▶ To do: Set every entry down again precisely.

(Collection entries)

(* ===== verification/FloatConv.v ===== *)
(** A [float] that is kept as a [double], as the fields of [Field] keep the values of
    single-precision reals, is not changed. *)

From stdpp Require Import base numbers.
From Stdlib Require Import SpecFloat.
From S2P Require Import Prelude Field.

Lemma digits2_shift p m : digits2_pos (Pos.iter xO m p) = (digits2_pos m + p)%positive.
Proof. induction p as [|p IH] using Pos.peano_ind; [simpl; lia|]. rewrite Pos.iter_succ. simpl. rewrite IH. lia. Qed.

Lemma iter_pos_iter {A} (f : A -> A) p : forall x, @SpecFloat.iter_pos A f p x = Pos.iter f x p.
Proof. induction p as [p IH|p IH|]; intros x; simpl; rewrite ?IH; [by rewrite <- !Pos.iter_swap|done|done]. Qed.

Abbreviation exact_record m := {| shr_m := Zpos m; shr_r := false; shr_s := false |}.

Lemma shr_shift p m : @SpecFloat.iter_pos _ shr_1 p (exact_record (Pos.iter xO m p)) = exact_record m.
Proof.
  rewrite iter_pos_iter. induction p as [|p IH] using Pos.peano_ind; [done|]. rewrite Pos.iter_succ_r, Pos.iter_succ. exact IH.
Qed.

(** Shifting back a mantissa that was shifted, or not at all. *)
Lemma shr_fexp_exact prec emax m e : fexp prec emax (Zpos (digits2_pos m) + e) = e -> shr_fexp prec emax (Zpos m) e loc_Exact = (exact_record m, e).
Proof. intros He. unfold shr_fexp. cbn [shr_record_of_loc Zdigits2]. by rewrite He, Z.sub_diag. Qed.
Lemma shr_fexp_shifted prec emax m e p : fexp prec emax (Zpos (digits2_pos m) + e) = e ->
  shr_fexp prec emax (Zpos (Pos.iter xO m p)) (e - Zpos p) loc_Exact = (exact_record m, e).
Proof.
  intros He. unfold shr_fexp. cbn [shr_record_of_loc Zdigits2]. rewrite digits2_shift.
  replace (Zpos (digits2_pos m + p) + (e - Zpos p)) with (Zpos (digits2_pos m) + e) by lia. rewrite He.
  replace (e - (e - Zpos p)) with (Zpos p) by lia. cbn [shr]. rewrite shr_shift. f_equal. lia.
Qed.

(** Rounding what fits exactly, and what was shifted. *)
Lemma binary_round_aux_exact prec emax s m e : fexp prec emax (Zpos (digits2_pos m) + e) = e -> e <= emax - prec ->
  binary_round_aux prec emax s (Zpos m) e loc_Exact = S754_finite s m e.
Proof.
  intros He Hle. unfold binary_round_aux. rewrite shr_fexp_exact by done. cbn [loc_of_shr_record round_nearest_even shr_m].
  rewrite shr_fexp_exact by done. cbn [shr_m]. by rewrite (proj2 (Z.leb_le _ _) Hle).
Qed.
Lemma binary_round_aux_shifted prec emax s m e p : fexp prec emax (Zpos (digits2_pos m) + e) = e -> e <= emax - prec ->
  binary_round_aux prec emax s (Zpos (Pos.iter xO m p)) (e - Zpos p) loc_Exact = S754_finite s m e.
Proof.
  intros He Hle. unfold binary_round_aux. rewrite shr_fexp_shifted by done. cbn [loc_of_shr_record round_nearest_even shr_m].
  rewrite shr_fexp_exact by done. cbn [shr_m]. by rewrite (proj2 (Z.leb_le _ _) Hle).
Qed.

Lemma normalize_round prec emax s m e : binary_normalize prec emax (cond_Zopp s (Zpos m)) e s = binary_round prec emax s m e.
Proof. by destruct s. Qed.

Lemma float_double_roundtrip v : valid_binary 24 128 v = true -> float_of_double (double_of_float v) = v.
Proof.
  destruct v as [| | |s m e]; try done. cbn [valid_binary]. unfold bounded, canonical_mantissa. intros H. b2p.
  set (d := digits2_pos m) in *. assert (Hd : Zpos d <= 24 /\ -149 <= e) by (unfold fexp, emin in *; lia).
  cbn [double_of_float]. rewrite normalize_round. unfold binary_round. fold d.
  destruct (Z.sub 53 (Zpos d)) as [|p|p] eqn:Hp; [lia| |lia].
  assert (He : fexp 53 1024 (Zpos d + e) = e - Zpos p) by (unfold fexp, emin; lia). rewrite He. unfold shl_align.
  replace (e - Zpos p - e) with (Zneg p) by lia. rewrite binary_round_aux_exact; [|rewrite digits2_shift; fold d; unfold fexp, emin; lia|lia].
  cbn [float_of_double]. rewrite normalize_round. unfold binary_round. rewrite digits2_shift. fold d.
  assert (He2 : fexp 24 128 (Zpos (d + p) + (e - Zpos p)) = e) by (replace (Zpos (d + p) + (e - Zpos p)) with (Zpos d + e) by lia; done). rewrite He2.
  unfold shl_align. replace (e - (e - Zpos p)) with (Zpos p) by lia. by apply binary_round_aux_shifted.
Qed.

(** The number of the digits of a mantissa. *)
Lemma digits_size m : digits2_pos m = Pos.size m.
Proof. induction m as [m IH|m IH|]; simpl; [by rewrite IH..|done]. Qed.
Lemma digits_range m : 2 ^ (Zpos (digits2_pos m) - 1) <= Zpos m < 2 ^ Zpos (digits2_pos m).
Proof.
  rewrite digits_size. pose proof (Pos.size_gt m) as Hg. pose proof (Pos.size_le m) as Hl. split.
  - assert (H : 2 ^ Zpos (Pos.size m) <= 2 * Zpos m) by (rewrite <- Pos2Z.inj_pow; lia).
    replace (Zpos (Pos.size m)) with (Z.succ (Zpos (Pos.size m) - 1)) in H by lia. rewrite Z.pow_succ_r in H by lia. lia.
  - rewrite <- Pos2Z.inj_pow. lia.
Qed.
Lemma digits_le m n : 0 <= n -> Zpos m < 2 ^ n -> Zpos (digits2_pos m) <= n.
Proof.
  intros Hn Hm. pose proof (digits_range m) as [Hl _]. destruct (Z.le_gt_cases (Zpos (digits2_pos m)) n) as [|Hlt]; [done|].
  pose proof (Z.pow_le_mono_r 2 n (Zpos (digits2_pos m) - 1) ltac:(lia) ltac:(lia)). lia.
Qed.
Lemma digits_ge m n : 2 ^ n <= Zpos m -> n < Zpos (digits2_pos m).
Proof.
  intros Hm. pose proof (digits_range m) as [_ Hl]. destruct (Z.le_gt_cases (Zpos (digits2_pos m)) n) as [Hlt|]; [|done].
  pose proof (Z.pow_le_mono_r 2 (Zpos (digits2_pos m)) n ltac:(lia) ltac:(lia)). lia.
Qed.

▶ Exercise result:
(* ===== verification/FloatConv.v ===== *)
(** A [float] that is kept as a [double], as the fields of [Field] keep the values of
    single-precision reals, is not changed. *)

From stdpp Require Import base numbers.
From Stdlib Require Import SpecFloat.
From S2P Require Import Prelude Field.

Lemma digits2_shift p m : digits2_pos (Pos.iter xO m p) = (digits2_pos m + p)%positive.
Proof. induction p as [|p IH] using Pos.peano_ind; [simpl; lia|]. rewrite Pos.iter_succ. simpl. rewrite IH. lia. Qed.

Lemma iter_pos_iter {A} (f : A -> A) p : forall x, @SpecFloat.iter_pos A f p x = Pos.iter f x p.
Proof. induction p as [p IH|p IH|]; intros x; simpl; rewrite ?IH; [by rewrite <- !Pos.iter_swap|done|done]. Qed.

Abbreviation exact_record m := {| shr_m := Zpos m; shr_r := false; shr_s := false |}.

Lemma shr_shift p m : @SpecFloat.iter_pos _ shr_1 p (exact_record (Pos.iter xO m p)) = exact_record m.
Proof.
  rewrite iter_pos_iter. induction p as [|p IH] using Pos.peano_ind; [done|]. rewrite Pos.iter_succ_r, Pos.iter_succ. exact IH.
Qed.

(** Shifting back a mantissa that was shifted, or not at all. *)
Lemma shr_fexp_exact prec emax m e : fexp prec emax (Zpos (digits2_pos m) + e) = e -> shr_fexp prec emax (Zpos m) e loc_Exact = (exact_record m, e).
Proof. intros He. unfold shr_fexp. cbn [shr_record_of_loc Zdigits2]. by rewrite He, Z.sub_diag. Qed.
Lemma shr_fexp_shifted prec emax m e p : fexp prec emax (Zpos (digits2_pos m) + e) = e ->
  shr_fexp prec emax (Zpos (Pos.iter xO m p)) (e - Zpos p) loc_Exact = (exact_record m, e).
Proof.
  intros He. unfold shr_fexp. cbn [shr_record_of_loc Zdigits2]. rewrite digits2_shift.
  replace (Zpos (digits2_pos m + p) + (e - Zpos p)) with (Zpos (digits2_pos m) + e) by lia. rewrite He.
  replace (e - (e - Zpos p)) with (Zpos p) by lia. cbn [shr]. rewrite shr_shift. f_equal. lia.
Qed.

(** Rounding what fits exactly, and what was shifted. *)
Lemma binary_round_aux_exact prec emax s m e : fexp prec emax (Zpos (digits2_pos m) + e) = e -> e <= emax - prec ->
  binary_round_aux prec emax s (Zpos m) e loc_Exact = S754_finite s m e.
Proof.
  intros He Hle. unfold binary_round_aux. rewrite shr_fexp_exact by done. cbn [loc_of_shr_record round_nearest_even shr_m].
  rewrite shr_fexp_exact by done. cbn [shr_m]. by rewrite (proj2 (Z.leb_le _ _) Hle).
Qed.
Lemma binary_round_aux_shifted prec emax s m e p : fexp prec emax (Zpos (digits2_pos m) + e) = e -> e <= emax - prec ->
  binary_round_aux prec emax s (Zpos (Pos.iter xO m p)) (e - Zpos p) loc_Exact = S754_finite s m e.
Proof.
  intros He Hle. unfold binary_round_aux. rewrite shr_fexp_shifted by done. cbn [loc_of_shr_record round_nearest_even shr_m].
  rewrite shr_fexp_exact by done. cbn [shr_m]. by rewrite (proj2 (Z.leb_le _ _) Hle).
Qed.

Lemma normalize_round prec emax s m e : binary_normalize prec emax (cond_Zopp s (Zpos m)) e s = binary_round prec emax s m e.
Proof. by destruct s. Qed.

Lemma float_double_roundtrip v : valid_binary 24 128 v = true -> float_of_double (double_of_float v) = v.
Proof.
  destruct v as [| | |s m e]; try done. cbn [valid_binary]. unfold bounded, canonical_mantissa. intros H. b2p.
  set (d := digits2_pos m) in *. assert (Hd : Zpos d <= 24 /\ -149 <= e) by (unfold fexp, emin in *; lia).
  cbn [double_of_float]. rewrite normalize_round. unfold binary_round. fold d.
  destruct (Z.sub 53 (Zpos d)) as [|p|p] eqn:Hp; [lia| |lia].
  assert (He : fexp 53 1024 (Zpos d + e) = e - Zpos p) by (unfold fexp, emin; lia). rewrite He. unfold shl_align.
  replace (e - Zpos p - e) with (Zneg p) by lia. rewrite binary_round_aux_exact; [|rewrite digits2_shift; fold d; unfold fexp, emin; lia|lia].
  cbn [float_of_double]. rewrite normalize_round. unfold binary_round. rewrite digits2_shift. fold d.
  assert (He2 : fexp 24 128 (Zpos (d + p) + (e - Zpos p)) = e) by (replace (Zpos (d + p) + (e - Zpos p)) with (Zpos d + e) by lia; done). rewrite He2.
  unfold shl_align. replace (e - (e - Zpos p)) with (Zpos p) by lia. by apply binary_round_aux_shifted.
Qed.

(** The number of the digits of a mantissa. *)
Lemma digits_size m : digits2_pos m = Pos.size m.
Proof. induction m as [m IH|m IH|]; simpl; [by rewrite IH..|done]. Qed.
Lemma digits_range m : 2 ^ (Zpos (digits2_pos m) - 1) <= Zpos m < 2 ^ Zpos (digits2_pos m).
Proof.
  rewrite digits_size. pose proof (Pos.size_gt m) as Hg. pose proof (Pos.size_le m) as Hl. split.
  - assert (H : 2 ^ Zpos (Pos.size m) <= 2 * Zpos m) by (rewrite <- Pos2Z.inj_pow; lia).
    replace (Zpos (Pos.size m)) with (Z.succ (Zpos (Pos.size m) - 1)) in H by lia. rewrite Z.pow_succ_r in H by lia. lia.
  - rewrite <- Pos2Z.inj_pow. lia.
Qed.
Lemma digits_le m n : 0 <= n -> Zpos m < 2 ^ n -> Zpos (digits2_pos m) <= n.
Proof.
  intros Hn Hm. pose proof (digits_range m) as [Hl _]. destruct (Z.le_gt_cases (Zpos (digits2_pos m)) n) as [|Hlt]; [done|].
  pose proof (Z.pow_le_mono_r 2 n (Zpos (digits2_pos m) - 1) ltac:(lia) ltac:(lia)). lia.
Qed.
Lemma digits_ge m n : 2 ^ n <= Zpos m -> n < Zpos (digits2_pos m).
Proof.
  intros Hm. pose proof (digits_range m) as [_ Hl]. destruct (Z.le_gt_cases (Zpos (digits2_pos m)) n) as [Hlt|]; [|done].
  pose proof (Z.pow_le_mono_r 2 (Zpos (digits2_pos m)) n ltac:(lia) ltac:(lia)). lia.
Qed.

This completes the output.